Provincial spending cuts will take people from bad to worse

Posted on September 27, 2018 in Governance Debates

TheStar.com – Opinion/Contributors
Sept. 26, 2018.   By

“The hole is deep,” Ontario Treasurer Vic Fideli told a downtown business audience last Friday as he announced the findings of his financial review. “And it will require everyone to make sacrifices, without exception.”

As politics goes, it’s a fine message.

But it’s not real. The Conservatives’ election promises, unless abandoned, will dig Ontario into an even deeper financial hole. And much of the digging will be done to shovel cash to large corporations and high-income earners.

Basic math shows the Conservatives’ tax cut promises, made in full knowledge of the true extent of Ontario’s deficit, would trigger cuts multiple times deeper than the 3 or 4 per cent voters were told prior to the June 7 election.

Fideli’s Friday report pegged this year’s Ontario deficit at $15 billion, not the $6.7 billion reported in the Liberals’ spring budget. The headline is dramatic. But the news is old.

Long before this spring’s budget, Ontario’s auditor general had been publicly objecting to the Liberals’ accounting practices. The auditor general said the Liberals were improperly excluding the cost of subsidizing electricity. She said they were improperly including pension plans.

Back on May 2, the independent Financial Accountability Office restated the Liberals’ budget using the auditor general’s accounting rules, as does Fedeli’s report. And that FAO report, four months ago, projected a deficit almost identical to Fedeli’s Friday $15-billion finding.

The FAO projected revenues would be $600 million higher and expenses to be $1.6 billion lower than in Fideli’s report. But on a $165-billion budget, those are variances of less than one per cent.

Fedeli’s findings are an insubstantial nothingburger. In no material way did it turn up anything new or surprising. It just confirmed what the FAO found four months ago.

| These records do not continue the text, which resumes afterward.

(** * pdf-to-ppt-video: a shallow embedding of the pipeline stages

  The development follows the Python sources module by module:
  - [Py]             the fragments of Python's [str] and [list] API the code uses;
  - [PdfParser]      src/pdf_parser.py     (per-page digital/OCR triage);
  - [Gemini]         the credential-rotating [_call_gemini] wrapper that
                     src/summarizer.py and src/image_generator.py both carry;
  - [ImageGenerator] src/image_generator.py (icon query fallback chain);
  - [PdfSlideCreator] src/pdf_slide_creator.py (greedy word wrap);
  - [PdfPages]       src/pdf_slide_creator.py (the pages drawn on the canvas);
  - [Summarizer]     src/summarizer.py     (slide extraction and fallback);
  - [VideoCreator]   src/video_creator.py  (narration and clip pairing).

  External collaborators (PDF library, OCR engine, AI text service, icon
  service, speech service) are oracles: functions handed to the model, whose
  answers are arbitrary.  Text is modelled as [string], every character a
  code point below 256. *)

From Stdlib Require Import ZArith QArith.QArith_base Ascii String.
From stdpp Require Import gmap strings list.

Local Open Scope string_scope.
Local Open Scope list_scope.
Local Open Scope nat_scope.

(* ===================================================================== *)
(** ** Python string and list primitives *)
(* ===================================================================== *)

Module Py.

(** [str.isspace] on code points below 256: TAB..CR, FS..US, space,
    NEL (0x85) and NBSP (0xa0). *)
Definition isspace (c : ascii) : bool :=
  let n := nat_of_ascii c in
  ((9 <=? n) && (n <=? 13)) || ((28 <=? n) && (n <=? 32))
  || (n =? 133) || (n =? 160).

(** [str.lower] on code points below 256: A-Z and the Latin-1 capitals. *)
Definition lower_char (c : ascii) : ascii :=
  let n := nat_of_ascii c in
  if ((65 <=? n) && (n <=? 90))
     || ((192 <=? n) && (n <=? 222) && negb (n =? 215))
  then ascii_of_nat (n + 32) else c.

Fixpoint lower (s : string) : string :=
  match s with
  | EmptyString => EmptyString
  | String c s' => String (lower_char c) (lower s')
  end.

Fixpoint rev_onto (s acc : string) : string :=
  match s with
  | EmptyString => acc
  | String c s' => rev_onto s' (String c acc)
  end.

Definition rev (s : string) : string := rev_onto s EmptyString.

Fixpoint lstrip_by (p : ascii -> bool) (s : string) : string :=
  match s with
  | EmptyString => EmptyString
  | String c s' => if p c then lstrip_by p s' else s
  end.

Definition strip_by (p : ascii -> bool) (s : string) : string :=
  rev (lstrip_by p (rev (lstrip_by p s))).

(** [s.strip()] *)
Definition strip (s : string) : string := strip_by isspace s.

Fixpoint mem_char (c : ascii) (chars : string) : bool :=
  match chars with
  | EmptyString => false
  | String d chars' => if Ascii.eqb c d then true else mem_char c chars'
  end.

(** [s.strip(chars)] *)
Definition strip_chars (chars s : string) : string :=
  strip_by (fun c => mem_char c chars) s.

(** [s.split()]: maximal runs of non-whitespace characters. *)
Fixpoint split_ws_go (cur : string) (s : string) : list string :=
  match s with
  | EmptyString =>
      match cur with EmptyString => [] | _ => [rev cur] end
  | String c s' =>
      if isspace c
      then match cur with
           | EmptyString => split_ws_go EmptyString s'
           | _ => rev cur :: split_ws_go EmptyString s'
           end
      else split_ws_go (String c cur) s'
  end.

Definition split_ws (s : string) : list string := split_ws_go EmptyString s.

(** Whether a string holds a white-space character. *)
Fixpoint has_space (s : string) : bool :=
  match s with
  | EmptyString => false
  | String c s' => isspace c || has_space s'
  end.

(** [s.startswith(p)] *)
Fixpoint startswith (p s : string) : bool :=
  match p, s with
  | EmptyString, _ => true
  | String a p', String b s' => Ascii.eqb a b && startswith p' s'
  | String _ _, EmptyString => false
  end.

(** [needle in hay] for strings. *)
Fixpoint contains (needle hay : string) : bool :=
  startswith needle hay
  || match hay with
     | EmptyString => false
     | String _ hay' => contains needle hay'
     end.

(** [s.split(sep)] for a non-empty separator: left to right, matches do
    not overlap.  [skip] counts the characters of a separator match still
    to be passed over. *)
Fixpoint split_on_go (sep : string) (skip : nat) (cur : string) (s : string)
  : list string :=
  match s with
  | EmptyString => [rev cur]
  | String c s' =>
      match skip with
      | S k => split_on_go sep k cur s'
      | O =>
          if startswith sep s
          then rev cur :: split_on_go sep (String.length sep - 1) EmptyString s'
          else split_on_go sep 0 (String c cur) s'
      end
  end.

Definition split_on (sep s : string) : list string :=
  split_on_go sep 0 EmptyString s.

(** [sep.join(parts)] *)
Fixpoint join (sep : string) (parts : list string) : string :=
  match parts with
  | [] => EmptyString
  | [p] => p
  | p :: rest => p +:+ sep +:+ join sep rest
  end.

(** [s.replace(old, new)] for a non-empty [old]. *)
Definition replace (old new s : string) : string :=
  join new (split_on old s).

That timing matters. Thanks to the FAO report, Ontario’s political leaders all knew Ontario’s true financial situation before the election started.

But they chose to do very different things with that information. NDP Leader Andrea Horwath proposed to raise tax rates on personal incomes over $220,000 and reverse some McGuinty-era corporate tax cuts. The Ford Conservatives went the exact opposite direction.

Ford offered big-ticket giveaways. To large corporations he offered a $1.3-billion tax cut. He told polluters he’d end the $1.9-billion cap-and-trade plan. For affluent Conservative voters, he pledged a $2.3-billion income-tax cut.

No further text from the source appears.